Browder’s response was, to put it mildly, unbothered.
“This is a badge of honour. I have exposed their Achilles’ heel.”
The teenager may be the youngest individual ever targeted by Russia’s sanctions regime.
What the report actually found
Browder’s report, published on March 3, 2026, through the Henry Jackson Society, analyzed 164 separate crypto laundering cases. The total volume of illicit funds traced across those cases: approximately $350 billion, spanning roughly two decades of activity. Russian actors, according to the research, were disproportionately represented in that figure.
The centerpiece of the findings was a ruble-pegged stablecoin called A7A5, launched in January 2025. According to Browder’s research, A7A5 processed over $100 billion in transactions within its first year of operation.
The report also connected the dots between A7A5, an entity called A7 LLC, and the Grinex exchange. Both A7 LLC and Grinex have already faced sanctions from the UK and US for their alleged roles in facilitating sanctions evasion. Promsvyazbank, a Russian bank that has long been on Western sanctions lists, was also implicated in the broader network described by the research.
Browder subsequently presented evidence to the UK Parliament regarding Russian sanctions evasion via stablecoins, elevating the findings from think-tank territory into the realm of active policy discussions.

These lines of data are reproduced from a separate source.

(** * nexo_im: conversation engine, gateway connection, internal auth, actors

    A shallow embedding of the parts of the nexo_im backend that its
    specification makes claims about:

    - [sdk/actor.go]                         (actor id helpers)
    - [internal/service] conversation service (list page, get, update)
    - [internal/handler] conversation handler (limit check, unread count)
    - [internal/middleware/internal_auth.go]  (service-to-service signature)
    - [pkg/jwt] multi-issuer token parsing
    - [internal/gateway] websocket connection wrapper

    and of the code around them: the JWT middleware
    ([internal/middleware/auth.go]), the trace id and the request log
    ([trace_id.go], [logger.go]), the other conversation handlers, and the
    headers the SDK client sends ([sdk]).

    Go values are modelled as follows.  [int64] and [int] are [Z] with the
    two's-complement wrap-around written out ([Int64.wrap]); Go strings and
    byte slices are [string] (a list of 8-bit characters, as in Go); a slice
    is a [list] (the nil slice is [[]]); a pointer result that may be nil is
    an [option]; a [(value, error)] result is a pair whose second component
    is an [option]; a Go map is a [gmap]. *)

From Stdlib Require Import ZArith String Ascii List Bool Lia.
From stdpp Require Import base option gmap strings list.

Russia, for its part, has dismissed the report as containing “defamatory speculations and false information.”
The family business of annoying the Kremlin
If the Browder surname rings a bell, it should. Alexander’s father is Sir Bill Browder, the financier-turned-activist who has spent over a decade as one of Vladimir Putin’s most prominent Western critics. The elder Browder was the driving force behind the Magnitsky Act, landmark US legislation that enabled sanctions against Russian officials involved in human rights abuses. He has been the target of multiple Russian arrest warrants and Interpol red notices, all of which have been rejected by international authorities.
What this means for crypto investors
Stablecoins are the specific pressure point. The A7A5 case illustrates exactly the scenario that Western policymakers have been warning about: a state-sponsored stablecoin operating outside regulated infrastructure, moving enormous volumes with minimal oversight. If the $100 billion transaction figure holds up under scrutiny, it represents a scale of sanctions evasion that dwarfs previous crypto-related enforcement actions.
Exchanges that touch ruble-denominated stablecoins or interact with entities connected to the Grinex network face heightened compliance risk. The fact that both A7 LLC and Grinex have already been sanctioned means that any exchange failing to screen for these counterparties is potentially exposing itself to secondary sanctions liability.